About this task -> Copy out, from the data, each line containing the string "Section".

Data for analysis ->
--

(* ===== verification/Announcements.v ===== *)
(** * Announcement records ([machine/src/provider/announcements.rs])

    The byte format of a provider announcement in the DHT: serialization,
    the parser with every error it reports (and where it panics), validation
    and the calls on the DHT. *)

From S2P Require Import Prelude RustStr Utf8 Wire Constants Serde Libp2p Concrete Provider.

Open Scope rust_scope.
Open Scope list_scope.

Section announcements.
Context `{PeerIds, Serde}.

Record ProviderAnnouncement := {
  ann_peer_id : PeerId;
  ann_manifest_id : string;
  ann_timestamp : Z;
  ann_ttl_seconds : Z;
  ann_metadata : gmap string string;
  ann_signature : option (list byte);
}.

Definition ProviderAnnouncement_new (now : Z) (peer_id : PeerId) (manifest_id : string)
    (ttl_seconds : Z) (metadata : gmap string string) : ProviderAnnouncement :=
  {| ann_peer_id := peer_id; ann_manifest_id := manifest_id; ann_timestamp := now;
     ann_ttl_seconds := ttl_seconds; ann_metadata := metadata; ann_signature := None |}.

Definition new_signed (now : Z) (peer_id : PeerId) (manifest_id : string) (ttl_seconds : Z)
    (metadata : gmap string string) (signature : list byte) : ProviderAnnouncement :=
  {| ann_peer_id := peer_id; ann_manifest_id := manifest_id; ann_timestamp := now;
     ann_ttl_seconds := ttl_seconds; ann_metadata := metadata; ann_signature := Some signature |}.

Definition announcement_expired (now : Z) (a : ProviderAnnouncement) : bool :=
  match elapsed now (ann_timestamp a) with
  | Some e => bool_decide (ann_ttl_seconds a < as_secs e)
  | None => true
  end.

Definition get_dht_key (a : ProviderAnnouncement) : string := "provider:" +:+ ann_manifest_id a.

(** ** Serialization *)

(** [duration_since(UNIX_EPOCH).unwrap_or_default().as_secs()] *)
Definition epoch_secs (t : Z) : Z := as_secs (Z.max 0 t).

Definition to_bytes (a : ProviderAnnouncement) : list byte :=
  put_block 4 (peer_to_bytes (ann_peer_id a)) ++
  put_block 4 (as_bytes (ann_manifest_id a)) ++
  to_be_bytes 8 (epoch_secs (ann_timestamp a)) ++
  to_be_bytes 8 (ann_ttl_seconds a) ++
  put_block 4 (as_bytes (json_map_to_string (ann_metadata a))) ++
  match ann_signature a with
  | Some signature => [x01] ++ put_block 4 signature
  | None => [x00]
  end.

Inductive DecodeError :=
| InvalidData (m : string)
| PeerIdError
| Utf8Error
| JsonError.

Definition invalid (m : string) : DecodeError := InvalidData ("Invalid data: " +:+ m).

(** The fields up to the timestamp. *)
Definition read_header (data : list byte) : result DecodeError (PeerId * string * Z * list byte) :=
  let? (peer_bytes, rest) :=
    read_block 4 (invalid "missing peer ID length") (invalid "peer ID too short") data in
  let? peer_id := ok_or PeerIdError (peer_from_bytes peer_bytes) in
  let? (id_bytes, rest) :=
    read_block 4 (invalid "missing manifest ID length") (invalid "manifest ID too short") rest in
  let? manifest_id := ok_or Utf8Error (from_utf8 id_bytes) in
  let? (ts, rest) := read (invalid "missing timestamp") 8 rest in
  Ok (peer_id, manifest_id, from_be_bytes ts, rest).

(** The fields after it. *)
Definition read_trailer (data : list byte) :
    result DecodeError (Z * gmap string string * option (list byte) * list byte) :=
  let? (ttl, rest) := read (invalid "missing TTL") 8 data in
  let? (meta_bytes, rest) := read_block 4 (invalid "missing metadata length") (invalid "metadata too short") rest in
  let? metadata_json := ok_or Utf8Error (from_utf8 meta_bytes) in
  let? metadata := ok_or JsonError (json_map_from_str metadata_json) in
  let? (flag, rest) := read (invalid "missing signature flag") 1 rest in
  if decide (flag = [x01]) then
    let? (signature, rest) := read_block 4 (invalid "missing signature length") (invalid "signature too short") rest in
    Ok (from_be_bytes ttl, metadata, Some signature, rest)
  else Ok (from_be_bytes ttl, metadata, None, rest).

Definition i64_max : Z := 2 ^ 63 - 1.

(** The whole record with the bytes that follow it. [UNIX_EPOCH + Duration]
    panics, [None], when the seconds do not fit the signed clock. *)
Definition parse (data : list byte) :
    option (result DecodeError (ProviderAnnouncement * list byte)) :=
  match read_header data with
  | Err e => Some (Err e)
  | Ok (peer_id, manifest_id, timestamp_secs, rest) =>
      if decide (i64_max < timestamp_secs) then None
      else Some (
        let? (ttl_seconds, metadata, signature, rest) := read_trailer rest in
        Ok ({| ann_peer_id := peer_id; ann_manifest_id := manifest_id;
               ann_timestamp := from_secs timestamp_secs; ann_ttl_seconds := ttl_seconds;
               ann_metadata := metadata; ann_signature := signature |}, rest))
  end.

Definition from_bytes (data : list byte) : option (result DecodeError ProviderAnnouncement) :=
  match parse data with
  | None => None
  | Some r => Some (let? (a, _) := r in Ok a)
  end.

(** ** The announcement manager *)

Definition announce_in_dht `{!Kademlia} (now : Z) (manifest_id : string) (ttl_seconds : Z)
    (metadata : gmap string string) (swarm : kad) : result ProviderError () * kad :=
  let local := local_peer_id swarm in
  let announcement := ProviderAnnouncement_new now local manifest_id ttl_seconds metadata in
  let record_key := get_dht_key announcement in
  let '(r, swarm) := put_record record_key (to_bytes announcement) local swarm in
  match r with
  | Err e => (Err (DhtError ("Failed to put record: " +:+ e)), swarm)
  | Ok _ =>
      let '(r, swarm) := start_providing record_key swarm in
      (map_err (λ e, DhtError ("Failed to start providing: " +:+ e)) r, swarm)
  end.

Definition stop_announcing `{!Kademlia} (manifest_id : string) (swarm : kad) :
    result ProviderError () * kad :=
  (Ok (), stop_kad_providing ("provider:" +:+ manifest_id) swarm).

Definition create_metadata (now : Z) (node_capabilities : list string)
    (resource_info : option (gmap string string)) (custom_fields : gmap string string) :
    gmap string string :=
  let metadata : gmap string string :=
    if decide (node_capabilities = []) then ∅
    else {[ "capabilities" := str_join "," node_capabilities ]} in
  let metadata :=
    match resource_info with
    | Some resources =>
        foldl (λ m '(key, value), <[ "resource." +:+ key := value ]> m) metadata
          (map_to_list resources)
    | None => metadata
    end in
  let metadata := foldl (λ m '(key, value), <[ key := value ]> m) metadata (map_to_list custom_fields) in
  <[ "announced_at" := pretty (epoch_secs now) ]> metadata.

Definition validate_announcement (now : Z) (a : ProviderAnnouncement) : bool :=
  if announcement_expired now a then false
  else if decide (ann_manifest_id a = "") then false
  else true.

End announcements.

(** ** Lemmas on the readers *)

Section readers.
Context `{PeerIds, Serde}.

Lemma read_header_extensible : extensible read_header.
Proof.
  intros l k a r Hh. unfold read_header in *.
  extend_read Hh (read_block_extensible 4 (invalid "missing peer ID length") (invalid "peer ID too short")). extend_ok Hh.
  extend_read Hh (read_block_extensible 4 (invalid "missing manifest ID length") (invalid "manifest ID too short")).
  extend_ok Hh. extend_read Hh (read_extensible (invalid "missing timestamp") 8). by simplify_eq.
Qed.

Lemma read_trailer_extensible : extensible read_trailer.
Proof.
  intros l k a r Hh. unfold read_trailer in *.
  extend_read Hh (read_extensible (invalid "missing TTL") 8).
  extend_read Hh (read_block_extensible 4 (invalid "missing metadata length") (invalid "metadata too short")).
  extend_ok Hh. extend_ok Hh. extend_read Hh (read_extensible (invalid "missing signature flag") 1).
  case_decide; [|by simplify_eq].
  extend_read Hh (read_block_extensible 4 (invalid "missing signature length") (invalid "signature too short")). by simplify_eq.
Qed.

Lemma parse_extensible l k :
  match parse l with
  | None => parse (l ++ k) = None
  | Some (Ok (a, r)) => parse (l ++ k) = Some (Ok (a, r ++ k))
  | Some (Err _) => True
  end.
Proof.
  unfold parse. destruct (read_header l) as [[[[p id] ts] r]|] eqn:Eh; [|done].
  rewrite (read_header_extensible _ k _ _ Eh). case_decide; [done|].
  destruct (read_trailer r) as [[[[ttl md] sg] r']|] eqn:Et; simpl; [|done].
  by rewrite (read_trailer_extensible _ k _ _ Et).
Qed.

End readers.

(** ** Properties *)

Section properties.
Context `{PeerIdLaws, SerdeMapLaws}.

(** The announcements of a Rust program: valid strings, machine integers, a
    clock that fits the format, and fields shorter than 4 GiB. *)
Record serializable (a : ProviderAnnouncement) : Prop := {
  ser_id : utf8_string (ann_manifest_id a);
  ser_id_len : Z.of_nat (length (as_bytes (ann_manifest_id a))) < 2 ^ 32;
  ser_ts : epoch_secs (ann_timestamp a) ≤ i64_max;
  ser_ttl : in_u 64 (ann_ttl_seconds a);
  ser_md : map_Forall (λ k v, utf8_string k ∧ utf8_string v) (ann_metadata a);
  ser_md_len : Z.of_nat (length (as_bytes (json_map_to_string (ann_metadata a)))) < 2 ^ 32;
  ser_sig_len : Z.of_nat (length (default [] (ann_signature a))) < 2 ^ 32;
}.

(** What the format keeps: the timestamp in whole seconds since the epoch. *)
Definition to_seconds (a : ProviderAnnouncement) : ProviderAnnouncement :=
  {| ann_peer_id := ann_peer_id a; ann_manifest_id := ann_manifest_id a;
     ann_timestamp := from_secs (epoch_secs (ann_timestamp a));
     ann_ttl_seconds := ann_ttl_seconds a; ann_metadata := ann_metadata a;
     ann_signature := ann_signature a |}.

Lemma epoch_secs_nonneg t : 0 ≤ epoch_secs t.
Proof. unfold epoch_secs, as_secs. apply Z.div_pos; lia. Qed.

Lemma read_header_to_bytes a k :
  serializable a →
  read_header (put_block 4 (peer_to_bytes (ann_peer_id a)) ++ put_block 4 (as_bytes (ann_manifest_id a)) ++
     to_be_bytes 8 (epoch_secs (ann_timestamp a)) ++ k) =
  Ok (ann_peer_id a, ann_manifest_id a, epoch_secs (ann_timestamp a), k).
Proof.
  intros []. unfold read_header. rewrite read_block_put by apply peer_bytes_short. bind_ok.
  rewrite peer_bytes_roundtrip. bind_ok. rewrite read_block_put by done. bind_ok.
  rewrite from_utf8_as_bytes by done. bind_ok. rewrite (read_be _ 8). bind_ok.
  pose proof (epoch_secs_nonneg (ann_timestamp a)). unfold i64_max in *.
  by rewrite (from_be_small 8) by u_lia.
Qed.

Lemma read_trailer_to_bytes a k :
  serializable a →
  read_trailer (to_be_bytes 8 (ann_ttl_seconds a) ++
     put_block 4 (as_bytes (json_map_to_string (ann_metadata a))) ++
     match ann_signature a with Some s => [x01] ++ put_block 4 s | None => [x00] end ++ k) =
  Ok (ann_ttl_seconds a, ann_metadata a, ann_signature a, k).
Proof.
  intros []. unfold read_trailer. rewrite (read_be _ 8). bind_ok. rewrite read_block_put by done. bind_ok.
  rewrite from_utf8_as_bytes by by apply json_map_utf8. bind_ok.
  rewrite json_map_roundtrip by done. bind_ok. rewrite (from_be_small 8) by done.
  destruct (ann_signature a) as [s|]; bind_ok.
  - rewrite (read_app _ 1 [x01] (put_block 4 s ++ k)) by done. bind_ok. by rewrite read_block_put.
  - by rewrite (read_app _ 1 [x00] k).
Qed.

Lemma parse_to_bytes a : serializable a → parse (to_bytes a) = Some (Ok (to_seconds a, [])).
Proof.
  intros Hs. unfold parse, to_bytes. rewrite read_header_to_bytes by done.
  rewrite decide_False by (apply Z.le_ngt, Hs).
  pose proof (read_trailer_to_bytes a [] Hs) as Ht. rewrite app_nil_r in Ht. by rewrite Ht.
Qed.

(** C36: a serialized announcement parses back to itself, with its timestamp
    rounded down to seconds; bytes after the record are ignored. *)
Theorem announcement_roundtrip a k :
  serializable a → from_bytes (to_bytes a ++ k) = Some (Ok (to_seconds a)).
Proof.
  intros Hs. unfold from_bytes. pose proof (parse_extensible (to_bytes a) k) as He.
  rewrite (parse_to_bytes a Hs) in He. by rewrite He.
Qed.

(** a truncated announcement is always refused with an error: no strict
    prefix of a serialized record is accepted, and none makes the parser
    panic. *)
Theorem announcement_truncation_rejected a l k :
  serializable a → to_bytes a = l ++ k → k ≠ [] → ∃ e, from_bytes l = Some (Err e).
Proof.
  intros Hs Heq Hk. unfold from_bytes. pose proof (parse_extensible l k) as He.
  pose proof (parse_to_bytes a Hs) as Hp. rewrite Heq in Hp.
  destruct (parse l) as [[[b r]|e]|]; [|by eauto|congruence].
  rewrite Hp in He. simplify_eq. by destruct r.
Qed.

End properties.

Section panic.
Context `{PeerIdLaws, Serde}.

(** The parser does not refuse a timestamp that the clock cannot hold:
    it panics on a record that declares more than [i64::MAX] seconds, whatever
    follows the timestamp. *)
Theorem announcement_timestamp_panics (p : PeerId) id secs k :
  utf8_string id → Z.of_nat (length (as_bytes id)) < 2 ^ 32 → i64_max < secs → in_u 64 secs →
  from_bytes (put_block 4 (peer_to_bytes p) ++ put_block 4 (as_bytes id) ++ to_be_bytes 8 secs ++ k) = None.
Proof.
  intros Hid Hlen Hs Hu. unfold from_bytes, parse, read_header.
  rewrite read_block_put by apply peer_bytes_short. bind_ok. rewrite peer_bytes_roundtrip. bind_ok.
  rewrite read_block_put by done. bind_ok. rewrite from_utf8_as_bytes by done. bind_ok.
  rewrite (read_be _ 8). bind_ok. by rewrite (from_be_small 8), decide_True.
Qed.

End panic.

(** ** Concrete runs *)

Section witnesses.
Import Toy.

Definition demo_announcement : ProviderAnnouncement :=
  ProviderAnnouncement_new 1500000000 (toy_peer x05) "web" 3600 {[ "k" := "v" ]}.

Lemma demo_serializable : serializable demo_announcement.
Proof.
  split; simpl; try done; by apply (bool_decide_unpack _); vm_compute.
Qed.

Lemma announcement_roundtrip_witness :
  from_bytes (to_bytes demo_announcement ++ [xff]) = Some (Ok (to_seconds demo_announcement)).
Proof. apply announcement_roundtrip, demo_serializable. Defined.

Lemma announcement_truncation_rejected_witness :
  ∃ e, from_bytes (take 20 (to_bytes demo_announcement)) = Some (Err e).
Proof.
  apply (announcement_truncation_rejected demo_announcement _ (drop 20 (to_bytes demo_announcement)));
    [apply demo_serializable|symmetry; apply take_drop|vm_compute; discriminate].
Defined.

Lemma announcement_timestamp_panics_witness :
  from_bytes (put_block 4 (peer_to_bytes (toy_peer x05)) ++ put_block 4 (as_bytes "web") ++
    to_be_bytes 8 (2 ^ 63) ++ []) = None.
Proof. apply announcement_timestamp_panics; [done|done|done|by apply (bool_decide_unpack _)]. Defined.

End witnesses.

--

Solved problem ->
Section announcements.
Section readers.
Section properties.
Section panic.
Section witnesses.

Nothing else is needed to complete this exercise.